Tra le pieghe dei nuovi ESRS si cela un principio che non è solo norma tecnica, ma quasi una regola di etica giuridica: la Fair Presentation, la rappresentazione fedele.
Una formula che ricorda il giuramento del testimone in aula: “dire la verità, tutta la verità, nient’altro che la verità”.
Il legislatore europeo immagina imprese che non si limitino alla sterile liturgia della compliance, ma che offrano al mercato e agli stakeholder un racconto sincero, trasparente, senza zone d’ombra.
Un’aspirazione nobile. Ma, come accade spesso, il diavolo si annida nella vaghezza.
Perché cos’è, in concreto, la “fedeltà”?
Se la nozione resta indeterminata, ogni report di sostenibilità rischia di diventare un atto processuale aperto a mille eccezioni preliminari, con i CdA costretti a un atteggiamento difensivo e paralizzante.
Ecco il paradosso: un principio nato per creare fiducia che finisce col generare incertezza.
La via d’uscita non è nel silenzio né nella rinuncia, ma nella tipizzazione giuridica. Qui può venire in soccorso la logica antica delle presunzioni relative: meccanismi che offrono protezione a chi si comporta diligentemente, lasciando comunque spazio alla prova contraria.
Tradotto nel linguaggio ESRS, la soluzione è una clausola di (porto sicuro) Safe Harbour:
- se l’impresa identifica un tema come materiale e applica in modo puntuale e completo tutti i Disclosure Requirements previsti, allora si presume – salvo prova contraria – che abbia adempiuto al principio di fair presentation.
Non immunità, ma ragionevolezza. Non arbitrio, ma certezza.
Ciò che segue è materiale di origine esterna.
Lemma audit_full_masks_quota_witness :
  (enforcer_deduct ledger1 3 101 "compute" log_full).2 = Err AuditFull /\
  (enforcer_deduct ledger1 3 101 "compute" log_empty).2 = Err (QuotaExceeded "compute").
Proof.
  destruct (audit_full_masks_quota ledger1 3 101 "compute" log_full) as [H1 H2].
  - vm_compute. reflexivity.
  - intros (b & Hb & Hle). vm_compute in Hb. simplify_eq. lia.
  - split; [exact H1|]. apply H2. reflexivity.
Defined.

End Witness.
(** ** Signed capabilities *)

(** [cap_payload]: the five [copy_from_slice] calls fill the 28 bytes in order. *)
Definition cap_payload (cap : Capability) : bytes :=
  to_le_bytes 4 (issuer cap) ++ to_le_bytes 4 (target cap) ++
  to_le_bytes 4 (rights_bits cap) ++ to_le_bytes 8 (generation_raw cap) ++
  to_le_bytes 8 (nonce_raw cap).

Record HsmSignedCapability := mkSigned {
  sc_inner : Capability;
  sc_key_handle : KeyHandle;
  sc_signature : bytes;
}.

Section signed.
Context {H : Type} `{KM : KeyManagement H}.

Definition signed_sign (cap : Capability) (handle : KeyHandle) (hsm : H)
    : Result HsmSignedCapability :=
  signature ← sign_capability hsm handle (cap_payload cap);
  Ok {| sc_inner := cap; sc_key_handle := handle; sc_signature := signature |}.

Definition signed_verify (self : HsmSignedCapability) (hsm : H) : Result unit :=
  verify_capability_signature hsm (sc_key_handle self) (cap_payload (sc_inner self))
    (sc_signature self).

End signed.

(** ** Providers *)

Section providers.
Context `{SH : Sha256} `{ED : Ed25519}.

Definition err_bad_signature : Error := ManifestInvalid "Ed25519 signature verification failed".

(** [vk.verify_strict(payload, &sig).map_err(..)]. *)
Definition verify_strict_or (vk : verifying_key) (payload sig : bytes) (e : Error) : Result unit :=
  if vk_verify_strict vk payload sig then Ok tt else Err e.

(** [SHA-256] of the encoding of a verifying key. *)
Definition key_digest (vk : verifying_key) : bytes := digest (vk_to_bytes vk).

(** [SoftwareHsm] *)

Record SoftwareHsm := mkSoftwareHsm {
  sh_verifying_key : verifying_key;
  sh_signing_key : option signing_key;
}.

Definition from_verifying_key (b : bytes) : Result SoftwareHsm :=
  match vk_from_bytes b with
  | Some vk => Ok {| sh_verifying_key := vk; sh_signing_key := None |}
  | None => Err (ManifestInvalid "invalid Ed25519 public key bytes")
  end.

Definition from_signing_key (seed : bytes) : SoftwareHsm :=
  let sk := sk_from_bytes seed in
  {| sh_verifying_key := sk_verifying_key sk; sh_signing_key := Some sk |}.

Definition verifying_key_bytes (self : SoftwareHsm) : bytes := vk_to_bytes (sh_verifying_key self).

#[global] Instance software_hsm : HsmProvider SoftwareHsm := {|
  generate_capability_seed := fun self _ => Ok (key_digest (sh_verifying_key self));
  sign := fun self payload =>
    match sh_signing_key self with
    | None => Err (CapabilityDenied "SoftwareHsm: no signing key configured (verify-only mode)")
    | Some sk => Ok (sk_sign sk payload)
    end;
  verify := fun self payload sig =>
    verify_strict_or (sh_verifying_key self) payload sig err_bad_signature;
|}.

(** [SoftwareKeyStore] *)

Record SoftwareKeyStore := mkKeyStore {
  ks_primary : option signing_key;
  ks_poisoned : bool;
  ks_keys : gmap bytes signing_key;
}.

Definition keystore_new : SoftwareKeyStore :=
  {| ks_primary := None; ks_poisoned := false; ks_keys := ∅ |}.

Definition with_signing_key (seed : bytes) : SoftwareKeyStore :=
  {| ks_primary := Some (sk_from_bytes seed); ks_poisoned := false; ks_keys := ∅ |}.

Definition default_hsm : SoftwareKeyStore := keystore_new.

(** The accessor [verifying_key_bytes] and [Default::default] of the key store. *)
Definition ks_verifying_key_bytes (self : SoftwareKeyStore) : option bytes :=
  (fun sk => vk_to_bytes (sk_verifying_key sk)) <$> ks_primary self.
Definition default_keystore : SoftwareKeyStore := keystore_new.

#[global] Instance software_keystore : HsmProvider SoftwareKeyStore := {|
  generate_capability_seed := fun self seed =>
    match ks_primary self with
    | None => Ok seed
    | Some sk =>
        Ok (sha_finalize (sha_update (sha_update sha_new seed) (vk_to_bytes (sk_verifying_key sk))))
    end;
  sign := fun self payload =>
    match ks_primary self with
    | None => Err (CapabilityDenied "SoftwareKeyStore: no primary signing key configured")
    | Some sk => Ok (sk_sign sk payload)
    end;
  verify := fun self payload sig =>
    vk ← match ks_primary self with
         | None => Err (ManifestInvalid "SoftwareKeyStore: no primary key for verify")
         | Some sk => Ok (sk_verifying_key sk)
         end;
    verify_strict_or vk payload sig err_bad_signature;
|}.

Definition err_poisoned : Error := CapabilityDenied "SoftwareKeyStore: key store mutex poisoned".
Definition err_no_handle : Error := CapabilityDenied "SoftwareKeyStore: key handle not found".
Definition err_no_handle_rotate : Error :=
  CapabilityDenied "SoftwareKeyStore: key handle not found for rotation".
Definition err_cap_signature : Error :=
  ManifestInvalid "HSM capability signature verification failed".

(** [self.keys.lock().map_err(..)?]. *)
Definition lock (self : SoftwareKeyStore) : Result (gmap bytes signing_key) :=
  if ks_poisoned self then Err err_poisoned else Ok (ks_keys self).

Definition with_keys (self : SoftwareKeyStore) (keys : gmap bytes signing_key) : SoftwareKeyStore :=
  {| ks_primary := ks_primary self; ks_poisoned := ks_poisoned self; ks_keys := keys |}.

Definition ks_generate_keypair (self : SoftwareKeyStore) (seed : bytes)
    : SoftwareKeyStore * Result KeyHandle :=
  let sk := sk_from_bytes seed in
  let handle := key_digest (sk_verifying_key sk) in
  match lock self with
  | Err e => (self, Err e)
  | Ok keys => (with_keys self (<[handle := sk]> keys), Ok handle)
  end.

Definition ks_sign_capability (self : SoftwareKeyStore) (handle : KeyHandle) (payload : bytes)
    : Result bytes :=
  guard ← lock self;
  match guard !! handle with
  | None => Err err_no_handle
  | Some sk => Ok (sk_sign sk payload)
  end.

Definition ks_verify_capability_signature (self : SoftwareKeyStore) (handle : KeyHandle)
    (payload sig : bytes) : Result unit :=
  keys ← lock self;
  sk ← ok_or (keys !! handle) err_no_handle;
  verify_strict_or (sk_verifying_key sk) payload sig err_cap_signature.

(** The handles come in the arbitrary order of the hash map. *)
Definition ks_list_keys (self : SoftwareKeyStore) : Result (list KeyHandle) :=
  guard ← lock self; Ok (map_to_list guard).*1.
Così come il nostro ordinamento prevede che chi rispetta determinate formalità sia protetto fino a prova di dolo o colpa grave, allo stesso modo il Safe Harbour consentirebbe ai CdA di navigare in acque meno tempestose, senza rinunciare alla verità sostanziale.
In questo modo la Fair Presentation si trasforma da minaccia nebulosa a bussola affidabile: non più fonte di contenziosi infiniti, ma principio guida, chiaro e difendibile.